Less than 100% game compatibility happens with throwback consoles on occasion, but usually in the form of tolerable in-game glitches that get patched later, not issues this severe. Is my experience a fluke? Could a firmware update help? It’s unclear. But I’ve reviewed multiple other Analogue systems during pre-release periods with better game compatibility.
Should you buy the Analogue Duo?
Had Analogue Duo shipped years earlier in this state, it’d be easier to recommend. Thanks to its best features, including a slick menu, solid wireless gamepad support, and the FPGA difference, I much prefer playing the TG16’s library on Analogue Duo over 2019’s TG16 Mini, which admittedly packed a ton of games and features into a $99 box. However, if you already collect and own the TG16’s library of rarer games, add-ons for the OG console like the Super HD System 3 PRO may be a more attractive option.
Additionally, Analogue’s own FPGA-fueled Pocket system, as paired with a TV-compatible Analogue Dock, delivers pretty much the same quality TG16 gameplay experience. Not to mention the MiSTer ecosystem of FPGA systems offers up similar functionality for those who like to tweak settings, but admittedly isn’t as newbie-friendly.
Might the Analogue Duo become more powerful or feature-rich by way of a mysterious, anonymous Github “jailbreak” file upload in the future? This scenario has played out with nearly every other Analogue console, either to add support for backed-up ROM files or to support other consoles’ game libraries, but Analogue is careful to walk a legally clear line of what it does and does not formally advertise.
In the meantime, Duo’s aesthetics, native wireless controller support, and built-in swapping between TG16 variants and regions are great perks for this console’s biggest fans. And for the large majority of games I tested, the FPGA difference shines on modern TVs. But for a console as niche and hardcore as TG16, Analogue Duo needed to clear a higher bar of compatibility, and I think it’s just a bit short.

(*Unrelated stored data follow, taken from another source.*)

Lemma global_wlp t msg s h : in_sync s h -> wlp (on_global fresh_text t msg) s (fun _ s' o => in_sync s' (h ++ o)).
Proof.
  intros Hsync. pose proof Hsync as (HB & Hl & Ha). unfold on_global. case_if; [|case_if; [|case_if; [|case_if]]].
  - apply wlp_bind, wlp_lift. intros sz _. apply wlp_bind. eapply wlp_mono; [by apply free_in_sync|].
    intros ? s1 o1 ((HB1 & Hl1 & Ha1) & Hst & _ & _). rewrite bool_decide_eq_false_2 in Ha1 by done. apply wlp_bind, wlp_modify, wlp_ret.
    cbn [Datatypes.app]. rewrite app_nil_r. apply in_sync_idle; [| done | done |].
    + destruct HB1 as [B1 B2 B3 B4 B5 B6 B7]. split; try done. cbn [bf_state bf_size with_state with_size]. destruct (Z.eqb_spec 0 sz); split; intros; try done; lia.
    + cbn. by case_if.
  - apply wlp_ret. by rewrite app_nil_r.
  - apply wlp_bind, wlp_lift. intros [rc v] _. apply wlp_bind, wlp_get, wlp_bind, wlp_modify, wlp_bind. cbn [Datatypes.app].
    assert (in_sync (with_hold s v) h) as Hs1 by (destruct HB as [B1 B2 B3 B4 B5 B6 B7]; split; [by split | by split]). case_if.
    + eapply wlp_mono; [apply free_in_sync; apply Hs1|]. intros ? s1 o1 (Hs2 & _). apply wlp_ret. by rewrite app_nil_r.
    + apply wlp_ret, wlp_ret. by rewrite app_nil_r.
  - apply wlp_bind. eapply wlp_mono; [by apply free_in_sync|]. intros ? s1 o1 (Hs2 & _). apply wlp_ret. by rewrite app_nil_r.
  - apply wlp_ret. by rewrite app_nil_r.
Qed.

Lemma has_prefix_eq c t : has_prefix c t = true -> t = c :: 47 :: drop 2 t.
Proof. destruct t as [|a [|b t]]; try done. cbn. intros E. apply andb_true_iff in E as [?%Z.eqb_eq ?%Z.eqb_eq]. by subst. Qed.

How I tested the Analogue Duo
To put the Analogue Duo to the test, I spent hours using 43 original HuCards, 15 original CD-ROMs, and a pair of ROM-filled, TG16-compatible flash carts. I also used an original SuperGrafx console to compare performance, particularly in the event that a HuCard didn’t work on the Analogue Duo. (Thanks to Incredibly Strange Games in Seattle for loaning nearly every game I tested.)